Weekend meetings of global financial leaders in Washington raised hopes of a change in strategy, with officials indicating that would focus on further boosting the firepower of the 440 billion euro ($595 billion) rescue fund — perhaps by allowing it to tap loans from the European Central Bank or otherwise leveraging its lending capacity.
Hopes for such a move boosted European stock markets on Monday, with German and French bank shares rising strongly.
However, ahead of a parliamentary vote Thursday on changes to the fund that eurozone leaders already agreed to in July, Berlin was keen to underline its attachment to its often-criticized step-by-step approach.
Thursday's vote on expanding the powers of the rescue fund, the so-called European Financial Stability Facility, will be followed over the coming months by final decisions on a second bailout package for Greece and on a permanent rescue mechanism meant to succeed the EFSF from 2013, Finance Ministry spokesman Martin Kotthaus noted.
"That is quite simply the procedure that lies in front of us — we will work through it step by step," Kotthaus said.
When asked in Washington whether he supported the idea of leveraging the rescue fund, German Finance Minister Wolfgang Schaeuble said: "Of course we will use the EFSF in the most efficient way possible."
His spokesman, Kotthaus, said that the EFSF "is how it is" and noted that only a small part of the funding has already been committed.
Asked about the possibility of leveraging the fund, he said "the discussion is not so far along that I could contribute any examples, ideas or subideas."

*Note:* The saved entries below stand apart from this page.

Definition SetLoad (emoji percent level : string) (v : Variables) : Variables :=
  let load := if negb (String.eqb emoji "") || negb (String.eqb percent "")
              then TrimSpace (emoji ++ " " ++ percent) else ""%string in
  <["LOAD_LEVEL"%string := level]> (<["LOAD_PERCENT"%string := percent]>
    (<["LOAD_EMOJI"%string := emoji]> (<["LOAD"%string := load]> v))).

Definition FormatRemark (template : string) (v : Variables) : string :=
  let out := Format v template in
  if String.eqb (default ""%string (v !! "LOAD"%string)) "" && Contains template "{LOAD"
  then TrimSpace out else out.

(** The variables that are set anew for every host. *)
Definition per_host : list string :=
  ["PROTOCOL"; "TRANSPORT"; "LOAD"; "LOAD_EMOJI"; "LOAD_PERCENT"; "LOAD_LEVEL"]%string.

Definition agree (ks : list string) (v v' : Variables) : Prop := forall k, k ∉ ks -> v !! k = v' !! k.

Lemma agree_insert k x ks v v' : agree (k :: ks) v v' -> agree ks (<[k := x]> v) (<[k := x]> v').
Proof.
  intros Ha i Hi. destruct (decide (i = k)) as [->|Hne]; [by rewrite !lookup_insert_eq|].
  rewrite !lookup_insert_ne by done. apply Ha. rewrite not_elem_of_cons. done.
Qed.

Lemma agree_nil v v' : agree [] v v' -> v = v'.
Proof. intros Ha. apply map_eq. intros i. apply Ha. apply not_elem_of_nil. Qed.

Lemma agree_perm ks ks' v v' : (forall k, k ∈ ks -> k ∈ ks') -> agree ks v v' -> agree ks' v v'.
Proof. intros Hk Ha i Hi. apply Ha. intros Hin. by apply Hi, Hk. Qed.

Lemma agree_set ks k x v : k ∈ ks -> agree ks (<[k := x]> v) v.
Proof. intros Hk i Hi. rewrite lookup_insert_ne; [done|]. by intros ->. Qed.

Lemma agree_trans ks v1 v2 v3 : agree ks v1 v2 -> agree ks v2 v3 -> agree ks v1 v3.
Proof. intros H1 H2 k Hk. by rewrite H1, H2. Qed.

Lemma agree_sym ks v v' : agree ks v v' -> agree ks v' v.
Proof. intros H k Hk. by rewrite H. Qed.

Some in Chancellor Angela Merkel's center-right coalition already find beefing up the EFSF by giving it new powers hard to swallow, and anything beyond that could be a hard sell among its lawmakers.
Christian Lindner, the general secretary of the Free Democrats — Merkel's junior coalition partner — called on the chancellor to provide clarity and stressed that his party opposes allowing the fund to tap ECB loans.
A prominent opposition lawmaker, center-left Social Democrat Carsten Schneider, said the government should come clean on its "real intentions."
"In Washington and Brussels they are already planning new programs in the billions, and in Germany the parliament and public are having the wool pulled over their eyes," Schneider was quoted as telling Der Spiegel magazine.
Merkel's spokesman rejected that accusation sharply.
"The true intentions of the government and the chancellor are on the table," Steffen Seibert said. "They will be decided on in parliament Thursday."
Merkel has been caught between criticism from abroad for doing too little and from supporters at home who fear she is spending too much taxpayer money on the crisis. She went on German television Sunday night to defend her step-by-step tackling of the crisis.
She warned of the dangers a radical restructuring of Greek debt might bring at this stage.
"Lehman Brothers was allowed to go bust, and then the world was surprised that it fell into a deep crisis," Merkel said on ARD television.
"What we have to learn is that we can only take steps we can really control," she added. "The word 'haircut' is easy to say on its own ... (but) we must go step by step."
In financial terms, a haircut is a loss investors take on an asset. Many experts believe Greece's bondholders will have to take a sharp haircut — that is, not get paid back fully for the money they lent to the country — if Greece is to have any chance of reducing its debt load.
"What we cannot do is, along the way, destroy the confidence of all investors, and (have) them say, OK, they did this with Greece now; tomorrow they'll do it with Spain, the day after with Belgium or some other country," Merkel said.
"Then no one anywhere would invest their money in Europe any more, and we have to prevent that."